- [TASK ITEM]
Among the entries below, find all lines that include "Import" and copy them.
======
(** * graph-corag: the knowledge-base build pipeline (kb/build, stages 01-06)

    A shallow embedding of the stage drivers of [kb/build] and the
    properties of the entity catalog, the per-source edge files, the edge
    merger and the dictionary/overlay emitter.

    Conventions of the embedding.

    - Text is [string] (a sequence of bytes).  Python's [str.strip],
      [str.lower], [str.upper] and the regular-expression class [\s] are
      modelled on the ASCII range: bytes above 127 are neither white space
      nor letters and are left unchanged.  Python compares strings by code
      point; on UTF-8 bytes that is the byte-wise order [String.le].
    - A Python [dict] is a [gmap], a Python [set] a [gset]; [sorted(...)]
      is [merge_sort] of the elements.
    - A file is the list of its rows; an RRF/TSV/CSV row is the list of its
      fields, a JSON-lines or csv.DictWriter row is a record.
    - A float score is the rational number its decimal literal denotes;
      binary64 rounding is not part of the model. *)

From Stdlib Require Import QArith Qround.
From Stdlib Require Import Ascii String DecimalString.
From stdpp Require Import gmap strings list fin_maps sorting.

Local Open Scope stdpp_scope.
Set Warnings "-clear-no-such-hyp".

(** ** Python string primitives *)

Module Py.

Definition code (c : ascii) : N := N_of_ascii c.

(** [str.isspace] on one ASCII character: TAB, LF, VT, FF, CR,
    FS, GS, RS, US and the space. *)
Definition is_space (c : ascii) : bool :=
  ((9 <=? code c) && (code c <=? 13) || (28 <=? code c) && (code c <=? 32))%N.

Definition is_upper (c : ascii) : bool := ((65 <=? code c) && (code c <=? 90))%N.
Definition is_lower (c : ascii) : bool := ((97 <=? code c) && (code c <=? 122))%N.
Definition is_digit (c : ascii) : bool := ((48 <=? code c) && (code c <=? 57))%N.
Definition is_alnum_lower (c : ascii) : bool := is_lower c || is_digit c.

Definition lower_char (c : ascii) : ascii :=
  if is_upper c then ascii_of_N (code c + 32) else c.
Definition upper_char (c : ascii) : ascii :=
  if is_lower c then ascii_of_N (code c - 32) else c.

Fixpoint smap (f : ascii → ascii) (s : string) : string :=
  match s with
  | EmptyString => EmptyString
  | String c s' => String (f c) (smap f s')
  end.

Definition lower : string → string := smap lower_char.
Definition upper : string → string := smap upper_char.

Fixpoint all_chars (p : ascii → bool) (s : string) : bool :=
  match s with
  | EmptyString => true
  | String c s' => p c && all_chars p s'
  end.

(** [s.lstrip(chars)], [s.rstrip(chars)] and [s.strip(chars)] for a
    character class [p]. *)
Fixpoint lstrip_by (p : ascii → bool) (s : string) : string :=
  match s with
  | EmptyString => EmptyString
  | String c s' => if p c then lstrip_by p s' else s
  end.

Fixpoint rstrip_by (p : ascii → bool) (s : string) : string :=
  match s with
  | EmptyString => EmptyString
  | String c s' =>
      match rstrip_by p s' with
      | EmptyString => if p c then EmptyString else String c EmptyString
      | r => String c r
      end
  end.

Definition strip_by (p : ascii → bool) (s : string) : string :=
  rstrip_by p (lstrip_by p s).

Definition strip : string → string := strip_by is_space.

(** [re.sub(r"[class]+", r, s)]: every maximal run of characters of the
    class [p] becomes the single character [r].  [prev] records that the
    preceding character belonged to the run being replaced. *)
Fixpoint sub_runs_from (p : ascii → bool) (r : ascii) (prev : bool) (s : string) : string :=
  match s with
  | EmptyString => EmptyString
  | String c s' =>
      if p c then
        if prev then sub_runs_from p r true s'
        else String r (sub_runs_from p r true s')
      else String c (sub_runs_from p r false s')
  end.

Definition sub_runs (p : ascii → bool) (r : ascii) : string → string :=
  sub_runs_from p r false.

Definition is_empty (s : string) : bool :=
  match s with EmptyString => true | _ => false end.

(** Truthiness of a string: [if s:]. *)
Definition truthy (s : string) : bool := negb (is_empty s).

(** [needle in hay]. *)
Fixpoint contains (needle hay : string) : bool :=
  String.prefix needle hay ||
  match hay with
  | EmptyString => false
  | String _ hay' => contains needle hay'
  end.

(** [s.split(sep)] for a one-character separator. *)
Fixpoint split_on (sep : ascii) (s : string) : list string :=
  match s with
  | EmptyString => [EmptyString]
  | String c s' =>
      if Ascii.eqb c sep then EmptyString :: split_on sep s'
      else match split_on sep s' with
           | [] => [String c EmptyString]
           | w :: ws => String c w :: ws
           end
  end.

(** [sep.join(l)]. *)
Definition join (sep : string) (l : list string) : string := String.concat sep l.

(** [s.replace(".", "", 1)]. *)
Fixpoint remove_first (x : ascii) (s : string) : string :=
  match s with
  | EmptyString => EmptyString
  | String c s' => if Ascii.eqb c x then s' else String c (remove_first x s')
  end.

(** [s.isdigit()] on ASCII text: non-empty and only decimal digits. *)
Definition isdigit (s : string) : bool := truthy s && all_chars is_digit s.

(** [sorted(xs)] for a set of strings. *)
Definition sorted (xs : gset string) : list string :=
  merge_sort String.le (elements xs).

(** [sorted(xs, key=str.casefold)]; elements with equal keys keep the
    order in which [elements] lists them (Python: the set's iteration
    order). *)
Definition casefold_le (a b : string) : Prop := String.le (lower a) (lower b).
Definition sorted_casefold (xs : gset string) : list string :=
  merge_sort casefold_le (elements xs).

End Py.

(** ** kb/build/common.py *)

(** [iter_rrf] and [iter_tsv] on the lines of a file:
    [line.rstrip("\n").split(sep)]. *)
Definition is_newline (c : ascii) : bool := Ascii.eqb c "010".

Definition iter_rrf (lines : list string) : list (list string) :=
  (λ line, Py.split_on "|" (Py.rstrip_by is_newline line)) <$> lines.

Definition iter_tsv (lines : list string) : list (list string) :=
  (λ line, Py.split_on "009" (Py.rstrip_by is_newline line)) <$> lines.

(** [normalize_surface]: strip, lower-case, collapse white-space runs. *)
Definition normalize_surface (text : string) : string :=
  Py.sub_runs Py.is_space " " (Py.lower (Py.strip text)).

(** [slugify]. *)
Definition slugify (text : string) : string :=
  let s := Py.sub_runs Py.is_space " " (Py.lower (Py.strip text)) in
  let s := Py.sub_runs (λ c, negb (Py.is_alnum_lower c)) "_" s in
  let s := Py.strip_by (λ c, Ascii.eqb c "_") (Py.sub_runs (λ c, Ascii.eqb c "_") "_" s) in
  if Py.truthy s then s else "unknown".

(** ** Scores

    A score is the rational value of a decimal literal.  [float(s)] is
    modelled on the grammar [sign? (digits (. digits?)? | . digits)
    ((e|E) sign? digits)?]; the spellings [inf], [nan] and digit groups with
    underscores, which Python also accepts, are outside the model.
    Python's [repr] of a float is modelled by [repr_float] for values with
    at most 17 fractional digits (no exponent notation). *)

Module Score.

Definition digit_val (c : ascii) : Z := Z.of_N (Py.code c - 48).

Fixpoint digits_val (acc : Z) (s : string) : Z :=
  match s with
  | EmptyString => acc
  | String c s' => digits_val (10 * acc + digit_val c) s'
  end.

(** Split at the first character of class [p]; the separator is dropped. *)
Fixpoint split_first (p : ascii → bool) (s : string) : string * option string :=
  match s with
  | EmptyString => (EmptyString, None)
  | String c s' =>
      if p c then (EmptyString, Some s')
      else let '(a, b) := split_first p s' in (String c a, b)
  end.

Definition is_dot (c : ascii) : bool := Ascii.eqb c ".".
Definition is_exp (c : ascii) : bool := Ascii.eqb c "e" || Ascii.eqb c "E".

Definition pow10 (z : Z) : Q := Qpower (10 # 1) z.

(** Value of [digits] or [digits.digits] (either side may be empty). *)
Definition decimal_value (s : string) : Q :=
  let '(ip, fp) := split_first is_dot s in
  let fp := default EmptyString fp in
  Qred ((digits_val 0 (ip +:+ fp) # 1) * pow10 (- Z.of_nat (String.length fp))).

Definition strip_sign (s : string) : bool * string :=
  match s with
  | String "-" s' => (true, s')
  | String "+" s' => (false, s')
  | _ => (false, s)
  end.

Definition valid_mantissa (s : string) : bool :=
  let '(ip, fp) := split_first is_dot s in
  let fp := default EmptyString fp in
  Py.all_chars Py.is_digit ip && Py.all_chars Py.is_digit fp
  && (Py.truthy ip || Py.truthy fp).

(** [float(s)]; [None] stands for [ValueError]. *)
Definition parse_float (s : string) : option Q :=
  let '(neg, body) := strip_sign s in
  let '(mant, ex) := split_first is_exp body in
  if valid_mantissa mant then
    let m := decimal_value mant in
    let m := if neg then Qopp m else m in
    match ex with
    | None => Some (Qred m)
    | Some e =>
        let '(eneg, ed) := strip_sign e in
        if Py.isdigit ed then
          let z := digits_val 0 ed in
          Some (Qred (m * pow10 (if eneg then - z else z)))
        else None
    end
  else None.

Definition string_of_N (n : N) : string := NilZero.string_of_uint (N.to_uint n).

Fixpoint zeros (n : nat) : string :=
  match n with O => EmptyString | S n' => String "0" (zeros n') end.

Definition pad_left (width : nat) (s : string) : string :=
  zeros (width - String.length s) +:+ s.

(** Round to the nearest integer, ties to even. *)
Definition round_half_even (q : Q) : Z :=
  let n := Qnum q in
  let d := Zpos (Qden q) in
  let fl := (n / d)%Z in
  let r := (n mod d)%Z in
  match (2 * r ?= d)%Z with
  | Lt => fl
  | Gt => (fl + 1)%Z
  | Eq => if Z.even fl then fl else (fl + 1)%Z
  end.

(** [f"{x:.4f}"]. *)
Definition format4 (q : Q) : string :=
  let r := round_half_even (q * (10000 # 1)) in
  let a := Z.to_N (Z.abs r) in
  (if (r <? 0)%Z then "-" else "") +:+
  string_of_N (a / 10000) +:+ "." +:+ pad_left 4 (string_of_N (a mod 10000)).

Fixpoint frac_digits (fuel : nat) (r d : Z) : string :=
  match fuel with
  | O => EmptyString
  | S fuel' =>
      if (r =? 0)%Z then EmptyString
      else String (ascii_of_N (48 + Z.to_N (10 * r / d)))
                  (frac_digits fuel' ((10 * r) mod d) d)
  end.

(** [str(x)] of a float, as [csv.DictWriter] writes it. *)
Definition repr_float (q : Q) : string :=
  let n := Z.abs (Qnum q) in
  let d := Zpos (Qden q) in
  let fr := frac_digits 17 (n mod d) d in
  (if (Qnum q <? 0)%Z then "-" else "") +:+
  string_of_N (Z.to_N (n / d)) +:+ "." +:+ (if Py.truthy fr then fr else "0").

(** [a > b] on scores. *)
Definition gtb (a b : Q) : bool := negb (Qle_bool a b).

End Score.

(** ** Records shared by the stages *)

(** The [entity_type] strings ["drug"], ["disease"], ["chemical"],
    ["gene"] and ["entity"]. *)
Inductive etype := Drug | Disease | Chemical | Gene | Entity.

#[global] Instance etype_eq_dec : EqDecision etype.
Proof. solve_decision. Defined.

Definition etype_str (e : etype) : string :=
  match e with
  | Drug => "drug" | Disease => "disease" | Chemical => "chemical"
  | Gene => "gene" | Entity => "entity"
  end.

(** One line of [entity_catalog.jsonl]. *)
Record catalog_row := CatalogRow {
  row_kg_id : string;
  row_cui : string;
  row_entity_type : etype;
  row_canonical_name : string;
  row_synonyms : list string;
  row_sources : list string
}.

(** One row of a per-source edge file, as handed to [write_edges_csv]. *)
Record edge := Edge {
  edge_h : string;
  edge_r : string;
  edge_t : string;
  edge_source : string;
  edge_score : Q;
  edge_evidence : string
}.

(** One row of an edge file as [csv.DictReader] returns it: six text cells
    (a cell missing from a short row reads as the empty string). *)
Record csv_row := CsvRow {
  cell_h : string;
  cell_r : string;
  cell_t : string;
  cell_source : string;
  cell_score : string;
  cell_evidence : string
}.

(** [write_edges_csv]: the cells written for one edge. *)
Definition write_edge (e : edge) : csv_row :=
  CsvRow (edge_h e) (edge_r e) (edge_t e) (edge_source e)
         (Score.repr_float (edge_score e)) (edge_evidence e).

Definition write_edges_csv (rows : list edge) : list csv_row := write_edge <$> rows.

Definition edge_key (e : edge) : string * string * string :=
  (edge_h e, edge_r e, edge_t e).

(** A surface index: normalized surface -> set of kg_ids
    ([defaultdict(set)]). *)
Definition index_add (n kg : string) (idx : gmap string (gset string))
  : gmap string (gset string) :=
  <[n := {[kg]} ∪ default ∅ (idx !! n)]> idx.

Definition index_of_pairs (l : list (string * string)) : gmap string (gset string) :=
  foldl (λ idx p, index_add p.1 p.2 idx) ∅ l.

(** [idx.get(n, set())]. *)
Definition hits (idx : gmap string (gset string)) (n : string) : gset string :=
  default ∅ (idx !! n).

(** ** Stage 01: 01_build_entity_catalog.py *)

Module Stage01.

Definition DRUG_TUIS : gset string :=
  list_to_set ["T109"; "T110"; "T116"; "T121"; "T126"; "T129"; "T130"; "T195"; "T200"].
Definition DISEASE_TUIS : gset string :=
  list_to_set ["T047"; "T048"; "T184"; "T191"].
Definition CHEMICAL_TUIS : gset string :=
  list_to_set ["T103"; "T104"; "T109"; "T110"; "T111"; "T114"; "T115"; "T116"; "T196"].
Definition GENE_TUIS : gset string :=
  list_to_set ["T028"; "T085"; "T086"; "T087"; "T088"].

(** [tuis & S] is truthy. *)
Definition meets (tuis s : gset string) : bool := bool_decide (tuis ∩ s ≠ ∅).

Definition infer_entity_type (tuis : gset string) : etype :=
  if meets tuis DRUG_TUIS then Drug
  else if meets tuis DISEASE_TUIS then Disease
  else if meets tuis CHEMICAL_TUIS then Chemical
  else if meets tuis GENE_TUIS then Gene
  else Entity.

Definition kg_id_for (cui canonical : string) (et : etype) : string :=
  match et with
  | Entity => "umls_" +:+ Py.lower cui
  | _ => etype_str et +:+ "_" +:+ slugify canonical
  end.

(** A catalog entry while the stage runs. *)
Record concept := Concept {
  kg_id : string;
  cui : string;
  entity_type : etype;
  canonical_name : string;
  synonyms : gset string;
  sources : gset string
}.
======
- [THE ANSWER]
From Stdlib Require Import QArith Qround.
From Stdlib Require Import Ascii String DecimalString.
From stdpp Require Import gmap strings list fin_maps sorting.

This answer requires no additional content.